New York's $7,010 average credit card balance places it #14 out of 51 jurisdictions, a middling rank that keeps the state close to the national baseline rather than at a national extreme.
In dollar terms, New York's $7,010 average sits $242 above the $6,768 national figure. That $242 gap is what an extra month of interest actually costs a household in New York carrying the state's typical balance, on top of what a household at the national average would owe.
Washington ($6,975) and California ($7,080) sit nearest to New York in the ranked table, close enough that the three states form a small cluster on average credit card balance. The proximity between New York, Washington, and California is coincidental, not a sign of shared economic conditions.
Treat New York's $7,010 average as a data point, not instructions. The instructions are the same for every balance in New York: minimums everywhere, extra dollars at the smallest debt, repeat until zero, no matter how $7,010 compares to your own numbers.
Under the debt snowball method, every debt gets its minimum payment and any extra money goes to the smallest balance in the pile. Whether a balance in New York sits at, above, or below the $7,010 average, its place in a New York household's payoff order depends only on how it compares to the other debts on the list.
Credit card interest compounds daily, so a balance like the $7,010 average accrues more over a full billing cycle than a simple monthly-rate estimate would suggest. That's part of why a $7,010 balance can feel stubborn even when a payment is being made every month, a portion of each payment covers interest that already accrued before the payment posted.
$140 is roughly what a single month of interest costs on a $7,010 balance at a typical card APR, independent of New York's #14 rank. A monthly payment under that figure leaves the $7,010 balance essentially unmoved.
State-level averages like New York's $7,010 figure, ranked #14 nationally, reflect a mix of local economic factors outside any individual's control. What is in an individual's control is the payment amount and the order debts get paid off in, the same lever everywhere regardless of New York's rank.
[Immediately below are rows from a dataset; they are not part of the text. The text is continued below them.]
(** X20.  The script calls [requests.post] only when it has at least two
    arguments, the first is [invoice] or [contract] in any mix of capitals,
    and the file named by the second exists and opens; it then calls it
    exactly once, with the document type in small letters.  Arguments after
    the second are ignored. *)
Theorem main_request (str_other : value -> string) (os_path_exists : string -> bool)
    (open_rb : string -> result unit)
    (requests_post : string -> string -> post_outcome) (argv : list string) :
  filter is_post (trace (main str_other os_path_exists open_rb requests_post argv))
  = match argv with
    | _ :: document_type :: pdf_path :: _ =>
        if (String.eqb (lower document_type) "invoice"
            || String.eqb (lower document_type) "contract")
           && os_path_exists pdf_path
        then match open_rb pdf_path with
             | inl _ => []
             | inr _ => [Post url (lower document_type) pdf_path]
             end
        else []
    | _ => []
    end.
Proof.
  unfold main.
  destruct argv as [|prog [|document_type [|pdf_path rest]]]; try reflexivity.
  cbn [List.length Nat.ltb Nat.leb nth].
  destruct (String.eqb_spec (lower document_type) "invoice") as [Hi|Hni]; cbn [orb].
  - rewrite trace_then_pure, invoice_posts, Hi. now destruct (os_path_exists pdf_path).
  - destruct (String.eqb_spec (lower document_type) "contract") as [Hc|Hnc].
    + rewrite trace_then_pure, contract_posts, Hc. now destruct (os_path_exists pdf_path).
    + reflexivity.
Qed.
This page reflects New York's statewide average of $7,010, sourced and cited above, it isn't a substitute for running your own numbers. Atlas computes a real payoff schedule and debt-free date from your actual balances, APRs, and the monthly amount you can put toward debt, whether that's above or below New York's $7,010.
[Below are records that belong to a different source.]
Lemma segments_consec {A : Type} (g : A -> A -> R) (l : list A) :
  fold_right Rplus 0%R (zip_with g (removelast l) (tl l)) = consec_sum g l.
Proof.
  destruct l as [|a l]; [reflexivity|].
  revert a. induction l as [|b l IH]; intros a; [reflexivity|].
  specialize (IH b). cbn [tl] in IH |- *.
  change (removelast (a :: b :: l)) with (a :: removelast (b :: l)).
  cbn [zip_with fold_right consec_sum]. rewrite IH. reflexivity.
Qed.

Lemma consec_sum_snoc {A : Type} (g : A -> A -> R) (m : list A) (a : A) :
  consec_sum g (m ++ [a])
  = (consec_sum g m + match m with [] => 0 | _ => g (last m a) a end)%R.
Proof.
  induction m as [|b m IH]; cbn [app]; [cbn; ring|].
  destruct m as [|c m].
  - cbn. ring.
  - change (consec_sum g (b :: ((c :: m) ++ [a])))
      with (g b c + consec_sum g ((c :: m) ++ [a]))%R.
    rewrite IH.
    change (consec_sum g (b :: c :: m)) with (g b c + consec_sum g (c :: m))%R.
    change (last (b :: c :: m) a) with (last (c :: m) a). ring.
Qed.

Lemma consec_sum_rev {A : Type} (g : A -> A -> R) (l : list A) :
  consec_sum g (rev l) = consec_sum (fun p q => g q p) l.
Proof.
  induction l as [|a l IH]; [reflexivity|].
  cbn [rev]. rewrite consec_sum_snoc, IH.
  destruct l as [|b l]; [cbn; ring|].
  cbn [rev]. rewrite last_last.
  destruct (rev l ++ [b]) eqn:E; [destruct (rev l); discriminate|].
  cbn [consec_sum]. ring.
Qed.

Lemma consec_sum_ext {A : Type} (g h : A -> A -> R) (l : list A) :
  (forall a b, g a b = h a b) -> consec_sum g l = consec_sum h l.
Proof.
  intros H. induction l as [|a l IH]; [reflexivity|].
  destruct l as [|b l]; [reflexivity|]. cbn [consec_sum] in *. rewrite H, IH. reflexivity.
Qed.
New York's figures above come from Experian's state-by-state credit card debt data (2024 Q3), cross-checked against the national totals cited on this page.
FAQ
What is the average credit card debt in New York?
The average credit card balance in New York is $7,010, per Experian's State of Credit Card report (2024 Q3).
Is credit card debt in New York higher or lower than the national average?
New York's average of $7,010 is $242 above the national average of $6,768, a difference of about 3.6%.
How does New York rank nationally for credit card debt?
New York ranks #14 out of 51 states and the District of Columbia for average credit card balance, based on Experian's state-by-state data (2024 Q3).
What's the fastest way to pay off credit card debt in New York?
The state average doesn't change the math: pay minimums on every balance and direct every extra dollar at the smallest one first (the debt snowball method), then roll that payment onto the next balance once it's cleared. Run your own balance and APR through the free debt snowball calculator for an exact payoff date.
Atlas tracks your real balance and recomputes your payoff date as you pay it down.